The New York Mets looked incredibly vulnerable just a few weeks ago. They lost 11 of their last 18 regular season games, including six of their last seven. Over those last seven games, the offense managed just 10 runs. The final month of the regular season was dominated by talk of Matt Harvey’s right arm -- when, if and why it would break down with additional innings after Tommy John surgery two years ago.

Despite a rough ending, the season yielded a National League East title. The reward? An NLDS in which Clayton Kershaw and Zack Greinke would start four games, including the deciding Game 5.

The Mets didn’t blink, as Jacob deGrom outpitched both Kershaw and Greinke en route to the NLCS. The next obstacle was just as daunting. Joe Maddon had been pushing all the right buttons down the stretch -- eight straight victories to finish the regular season and four wins in five playoff games against two of baseball’s best clubs.

Chicago also employed a lineup full of power hitters, which can be a dangerous recipe for hard-throwing pitchers, and a top-heavy starting rotation (Jake Arrieta and Jon Lester) seemingly built for the postseason.

Four games later, the Mets’ only chore was to put the broom back in the closet. The Cubs hit just four home runs in the NLCS after clubbing 12 in their first five postseason games. New York’s young hurlers held Chicago’s offense to just two runs per game after the North Siders averaged 4.25 over 162 games.

All the Mets needed to reach their first World Series since 2000 was Daniel Murphy and their pitching staff. Murphy, the NLCS MVP, had a 1.850 OPS in the series and drove in just two fewer runs (6) than the Cubs did as a team. The pitchers? They’ve been hot since the calendar turned to October.

In nine games, Terry Collins’ staff has a 2.81 ERA while holding hitters to a .206/.263/.318 slash line. They have a combined strikeout-to-walk ratio of 4.14 with nearly 100 Ks in those games.

That rotation, which will trot out Harvey, Jacob deGrom, Noah Syndergaard and Steven Matz, is why I’m picking the Mets to send the Kansas City Royals to their second-straight World Series defeat.

Mets in 6.

Kansas City has turned over nearly half of their roster since facing the San Francisco Giants in the Fall Classic last year, but their core values (contact hitting, elite defense) remain the same. The Royals’ strengthens will make them a tougher out for the Mets than the Cubs, who swing-and-miss with the best of them.

With that said, the Mets should be confident in their ability to score runs off Kansas City’s pitching staff, including the ace once known as Johnny Cueto, but in a short series luck comes into play. The Royals prevent runs that an average team would allow to cross the plate. You can hit the ball hard and still find the glove of a defender.
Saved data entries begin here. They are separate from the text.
Lemma serve_put key val g : store_ready kenv k recs g key (Z.of_nat (length val)) (ms_kv s) ->
  (putKeyvalPrefixSize + (length key + length val) <= page)%nat ->
  cn_in (ms_con s) = req_bytes (mkPUT id (Z.of_nat (length key)) (Z.of_nat (length val))) ++ key ++ val ->
  served (req_bytes (mkPUT id (Z.of_nat (length key)) (Z.of_nat (length val))) ++ key ++ val) (res_bytes (res_hdr 0 id))
    (new_rec kenv (ms_kv s) key val g :: others key recs).
Proof.
  intros Hsr Hpage Hin. unfold page, putKeyvalPrefixSize, sizeof_store in Hpage. pose proof (f_key _ _ _ (sr_fits _ _ _ _ _ _ _ Hsr)) as Hk.
  set (hdr := mkPUT _ _ _) in *.
  assert (rq_word0 hdr = Z.of_nat (length key) /\ rq_word1 hdr = Z.of_nat (length val)) as [Hw0 Hw1].
  { cbn [hdr mkPUT rq_word0 rq_word1]. rewrite !wrap_small by (split; lia). done. }
  assert (req_wf hdr) as Hhdr.
  { split; rewrite ?Hw0, ?Hw1; try done; split; lia. }
  destruct (serve_received mbf res s hdr (key ++ val) Hmb Hmem Hhdr eq_refl) as (mb & t & con1 & E1 & Hw & Hd & Hone & Hpg & Hm1).
  { unfold req_body_len. rewrite Hw0, Hw1, length_app. cbn [hdr mkPUT rq_op]. change (op_PUT =? op_NOP) with false.
    change ((op_PUT =? op_GET) || (op_PUT =? op_DEL)) with false. change (op_PUT =? op_PUT) with true. cbv iota. f_equal.
    rewrite wrap_small by (split; lia). lia. }
  { rewrite length_app. unfold page, putKeyvalPrefixSize, sizeof_store. lia. } { done. } { done. }
  set (s1 := mkMcs _ con1 _) in *.
  assert (key ++ val <> []) as Hne by (destruct key; [simpl in Hk; lia|done]).
  destruct (put_one kenv k recs g key val _ mb fuel Hq (store_ready_tick _ _ _ _ _ _ _ t Hsr) Hfuel Hw Hd (Hone Hne) Hpg) as (mb' & kv' & Ep & Hpg' & Hinv').
  set (s2 := mkMcs kv' con1 (ms_mbs s)).
  destruct (reply_sent env Hup rounds (res_bytes (res_hdr 0 id)) s2) as (con2 & E2 & Hm2);
    [rewrite res_bytes_length; unfold sizeof_ResHdr, sizeof_ResGetHdr in *; lia|].
  exists mb', res, (set_con con2 s2). rewrite E1. unfold serve_op. rewrite Hw0, Nat2Z.id. cbn [hdr mkPUT rq_op rq_req_id].
  change (op_PUT =? op_NOP) with false. change (op_PUT =? op_PUT) with true. cbv iota.
  rewrite (mc_run _ _ _ _ _ (on_kv_run _ s1 _ _ Ep)). cbv beta iota. fold s2. rewrite (mc_run _ _ _ _ _ E2). split; [reflexivity|].
  split; [exact Hinv'|]. pose proof (con_moved_trans _ _ _ _ _ _ _ Hm1 Hm2) as Hm. rewrite app_nil_r in Hm. by split.
Qed.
The rotation, the reason the Mets are where they are and why anyone is picking them to win this series, could quickly become their downfall against these Royals.

Ned Yost’s crew isn’t at all patient at the plate; they walked fewer times than all but one Major League team (Miami Marlins), but they struck out fewer times than any other team (973). The Mets lean on strikeouts to get out of jams and keep the bases clear, but won’t consistently have that luxury in this series.

That means Harvey, deGrom and Syndergaard will have to rely on their defense often. The Mets ranked eighth in the Major Leagues in Defensive Efficiency (.697, percentage of balls in play converted into outs), just four percentage points behind the Royals, but allowed eight more runs to score than the average defense would have over 162 games (according to Baseball Reference). The Royals’ defense prevented 16 runs per the same statistic.

If the Mets play good defense, we'll see the same dominance we’ve come to expect from their pitchers. The Royals saw the fewest pitches per plate appearance this season, a result of their aggressive approach that could allow Collins to get length from his starters and shorten the bridge to surging closer Jeurys Familia.

The trend of catching fire in October en route to a World Series title is no longer a passing fad. It has quickly become the rule and the Mets will be the latest beneficiary.